Our Supreme Court, considering these same statements, has held that they do not meet the requirements of Golding or the plain error standard. State v. Hines, 243 Conn. 796, 816-20, 709 A.2d 522 (1998); State v. [179]*179Taylor, 289 Conn. 481, 504-505, 687 A.2d 489 (1996), cert. denied, 521 U.S. 1121, 117 S. Ct. 2515, 138 L. Ed. 2d 1017 (1997); see State v. Cansler, 54 Conn App. 819, 832-34, 738 A.2d 1095 (1999) (challenge to ingenuity of counsel instruction fails under third prong of Golding). We, therefore, conclude that this claim does not merit reversal under Golding or the plain error rule.
B
With respect to the trial court’s instruction on the presumption of innocence, the defendant claims that the court improperly instructed the jury that the presumption of innocence terminates prior to the end of the trial. We review this claim pursuant to Golding and conclude that the court’s instruction was proper.6
“When reviewing [a] challenged jury instruction . . . we must adhere to the well settled rule that a charge to the jury is to be considered in its entirety, read as a whole, and judged by its total effect rather than by its individual component parts. . . . [T]he test of a court’s charge is not whether it is as accurate upon legal principles as the opinions of a court of last resort but whether it fairly presents the case to the jury in such a way that injustice is not done to either party under the established rules of law. ... As long as [the instructions] are correct in law, adapted to the issues and sufficient for the guidance of the jury ... we will not view the instructions as improper. . . . State v. Denby, 235 Conn. 477, 484-85, 668 A.2d 682 (1995).” (Internal quotation marks omitted.) State v. Delgado, 247 Conn. 616, [180]*180625, 725 A.2d 306 (1999). “It is axiomatic that in reviewing a challenged portion of a jury charge, we must consider the charge as a whole and its effect in guiding the jury to a proper verdict. . . . We do not scrutinize an individual section of an instruction in artificial isolation from the overall charge in a microscopic search for possible error.” (Internal quotation marks omitted.) State v. Ryan, 53 Conn. App. 606, 609-10, 733 A.2d 273 (1999).
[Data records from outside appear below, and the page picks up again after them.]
(** * Opinion-dynamics notebooks of the NAEC workshop: a shallow embedding

    The repository holds two notebooks:
    - [Workshop-March-6/RFIM.ipynb]: class [RFIM] (random-field Ising model);
    - [Workshop-March-6/Marsili-Curty-model.ipynb]: class [MarsiliCurty] and
      the function [fixed_point].

    Conventions of the embedding.
    - Python floats are idealised as exact rationals ([Q], compared with
      [==]); the three special results numpy can produce from a division by
      zero are kept apart in [xfloat].
    - The opinion arrays hold the numbers -1, 0, 1 only, so they are lists
      of [Z].
    - The random generator is an explicit argument: every method that draws
      takes the raw draws it consumes.
    - An exception is a [Raise] result; a loop without a bound takes fuel. *)

From Stdlib Require Import ZArith QArith Qabs List Bool Lia Lqa Psatz.
From Stdlib Require Import Setoid Morphisms.
Import ListNotations.

(** ** Python and numpy primitives *)

(** The two exceptions the notebooks can meet, and [OutsideModel]: not an
    exception, but the mark of a run that goes on in Python with a value
    the model does not represent. *)
Inductive exn : Type := IndexError | ValueError | OutsideModel.

Inductive result (A : Type) : Type :=
| Ok (a : A)
| Raise (e : exn).
Arguments Ok {A} a.
Arguments Raise {A} e.

Definition bind {A B : Type} (r : result A) (k : A -> result B) : result B :=
  match r with
  | Ok a => k a
  | Raise e => Raise e
  end.

Notation "x <- r ;; k" := (bind r (fun x => k))
  (at level 61, r at next level, right associativity).
Notation "' pat <- r ;; k" := (bind r (fun pat => k))
  (at level 61, pat pattern, r at next level, right associativity).

(** A float as numpy sees it: a finite number, an infinity, or nan. *)
Inductive xfloat : Type :=
| Fin (q : Q)
| Inf (positive : bool)
| NaN.

(** [a / b] on numpy integers: true division, with [inf] and [nan] (and a
    warning, not an exception) when [b] is zero. *)
Definition np_div (a b : Z) : xfloat :=
  if (b =? 0)%Z then
    if (a =? 0)%Z then NaN else Inf (0 <? a)%Z
  else Fin (inject_Z a / inject_Z b).

(** [j * x] for a finite [j]. *)
Definition xmul (j : Q) (x : xfloat) : xfloat :=
  match x with
  | Fin q => Fin (j * q)
  | Inf s =>
      match (Qnum j ?= 0)%Z with
      | Eq => NaN
      | Gt => Inf s
      | Lt => Inf (negb s)
      end
  | NaN => NaN
  end.

(** [a + x] for a finite [a]. *)
Definition xadd (a : Q) (x : xfloat) : xfloat :=
  match x with
  | Fin q => Fin (a + q)
  | Inf s => Inf s
  | NaN => NaN
  end.

(** [np.sign] on a finite number. *)
Definition Qsign (q : Q) : Z := Z.sgn (Qnum q).

(** [np.sign]: -1, 0 or 1, and nan (here [None]) on nan. *)
Definition np_sign (x : xfloat) : option Z :=
  match x with
  | Fin q => Some (Qsign q)
  | Inf s => Some (if s then 1 else -1)%Z
  | NaN => None
  end.

(** [range(a, b)] *)
Definition range (a b : nat) : list nat := seq a (b - a).

(** [arr.sum()] on an integer-valued array *)
Definition np_sum (l : list Z) : Z := fold_right Z.add 0%Z l.

(** [np.sum] on floats *)
Definition np_sumQ (l : list Q) : Q := fold_right Qplus 0 l.

(** [arr[i] = v] for [i] inside the array *)
Fixpoint set_item (l : list Z) (i : nat) (v : Z) : list Z :=
  match l, i with
  | [], _ => []
  | _ :: t, O => v :: t
  | x :: t, S i' => x :: set_item t i' v
  end.

(** [np.random.choice([-1,1], size = n)]: one of the two values per draw *)
Definition choice_pm (draw : nat -> bool) (n : nat) : list Z :=
  map (fun k => if draw k then 1%Z else (-1)%Z) (seq 0 n).

(** ** RFIM.ipynb: class RFIM *)

Module RFIM.

Record t : Type := mk {
  J : Q;
  F : Q;
  N : nat;
  S : list Z;
  h : list Q;
  delta : Q
}.

Definition with_S (st : t) (s : list Z) : t :=
  mk (J st) (F st) (N st) s (h st) (delta st).

Definition with_F (st : t) (f : Q) : t :=
  mk (J st) f (N st) (S st) (h st) (delta st).

(** [__init__]: [draw_S] and [draw_h] are what the generator returns for
    the opinions and for the Laplace fields; a negative scale is refused by
    numpy and a zero scale gives zeros. *)
Definition init (J F : Q) (N : nat) (delta : Q)
    (draw_S : nat -> bool) (draw_h : nat -> Q) : result t :=
  if Qle_bool 0 delta then
    Ok (mk J F N (choice_pm draw_S N)
          (map (fun k => if Qeq_bool delta 0 then 0 else draw_h k) (seq 0 N))
          delta)
  else Raise ValueError.

(** [m]: average opinion; nan on an empty array *)
Definition m (st : t) : xfloat :=
  np_div (np_sum (S st)) (Z.of_nat (length (S st))).

(** [p]: the local polarization field of agent [i] *)
Definition p (st : t) (i : nat) : result xfloat :=
  match nth_error (S st) i with
  | None => Raise IndexError
  | Some s =>
      let local_m := np_div (np_sum (S st) - s) (Z.of_nat (N st) - 1) in
      match nth_error (h st) i with
      | None => Raise IndexError
      | Some hi => Ok (xadd (hi + F st) (xmul (J st) local_m))
      end
  end.

(** [flip]: returns the new state and 1 if agent [i] changed opinion, the
    state as it was and 0 otherwise. A nan product is not equal to -1. *)
Definition flip (st : t) (i : nat) : result (t * nat) :=
  match nth_error (S st) i with
  | None => Raise IndexError
  | Some s =>
      x <- p st i ;;
      let should_flip := option_map (Z.mul s) (np_sign x) in
      match should_flip with
      | Some (-1)%Z => Ok (with_S st (set_item (S st) i (s * -1)%Z), 1%nat)
      | _ => Ok (st, 0%nat)
      end
  end.

(** The body of [sweep]'s loop over the indices [idx], with the running
    count [s]. *)
Fixpoint sweep_loop (idx : list nat) (st : t) (s : nat) : result (t * nat) :=
  match idx with
  | [] => Ok (st, s)
  | i :: rest =>
      '(st', r) <- flip st i ;;
      sweep_loop rest st' (s + r)
  end.

(** [sweep]: the loop is [for i in range(N)], and [N] there is not
    [self.N] but the notebook's module-level variable [N]; it is the
    argument [N_global]. *)
Definition sweep (N_global : nat) (st : t) : result (t * nat) :=
  sweep_loop (range 0 N_global) st 0.

(** [equilibrate]: sweep until a sweep flips nobody. The while loop has no
    bound; [fuel] counts the sweeps allowed and [None] is "out of fuel". *)
Fixpoint equilibrate (N_global : nat) (fuel : nat) (st : t)
  : option (result t) :=
  match fuel with
  | O => None
  | Datatypes.S fuel' =>
      match sweep N_global st with
      | Raise e => Some (Raise e)
      | Ok (st', flips) =>
          if (0 <? flips)%nat then equilibrate N_global fuel' st'
          else Some (Ok st')
      end
  end.

End RFIM.

(** ** Marsili-Curty-model.ipynb: class MarsiliCurty *)

(** [int(x)]: truncation towards zero *)
Definition int_of (x : Q) : Z := Z.quot (Qnum x) (Zpos (Qden x)).

(** [np.random.choice([-1,1], p = [1-p,p], size = n)]: a value of
    probability zero is never drawn. *)
Definition choice_p (p : Q) (draw : nat -> bool) (n : nat) : list Z :=
  map (fun k =>
         if Qeq_bool p 1 then 1%Z
         else if Qeq_bool p 0 then (-1)%Z
         else if draw k then 1%Z else (-1)%Z) (seq 0 n).

(** [arr > 0] followed by a count of the [True] entries *)
Definition count_pos (l : list Z) : nat :=
  length (filter (fun s => (0 <? s)%Z) l).

(** [np.mean(arr > 0)] *)
Definition mean_pos (l : list Z) : xfloat :=
  np_div (Z.of_nat (count_pos l)) (Z.of_nat (length l)).

(** [arr[group]]: fancy indexing, an index out of range raises *)
Fixpoint take (l : list Z) (group : list nat) : result (list Z) :=
  match group with
  | [] => Ok []
  | g :: rest =>
      match nth_error l g with
      | None => Raise IndexError
      | Some s => ss <- take l rest ;; Ok (s :: ss)
      end
  end.

Module MarsiliCurty.

Record t : Type := mk {
  N_i : nat;
  N_f : nat;
  N : nat;
  p : Q;
  m : nat;
  S : list Z
}.

Definition with_S (st : t) (s : list Z) : t :=
  mk (N_i st) (N_f st) (N st) (p st) (m st) s.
Having considered the instructions in their entirety, we conclude that the court’s charge on the presumption of innocence conveyed to the jury that the presumption endures for the duration of the trial and that it may be overcome only after the state proves the defendant’s guilt beyond a reasonable doubt. The defendant’s claim therefore fails to meet the third prong of Golding because he has not shown that a constitutional violation clearly exists and clearly deprived him of a fair trial. See id., 614 (claim of improper presumption of innocence instruction fails under third prong of Golding).
The judgment is affirmed.
In this opinion the other judges concurred.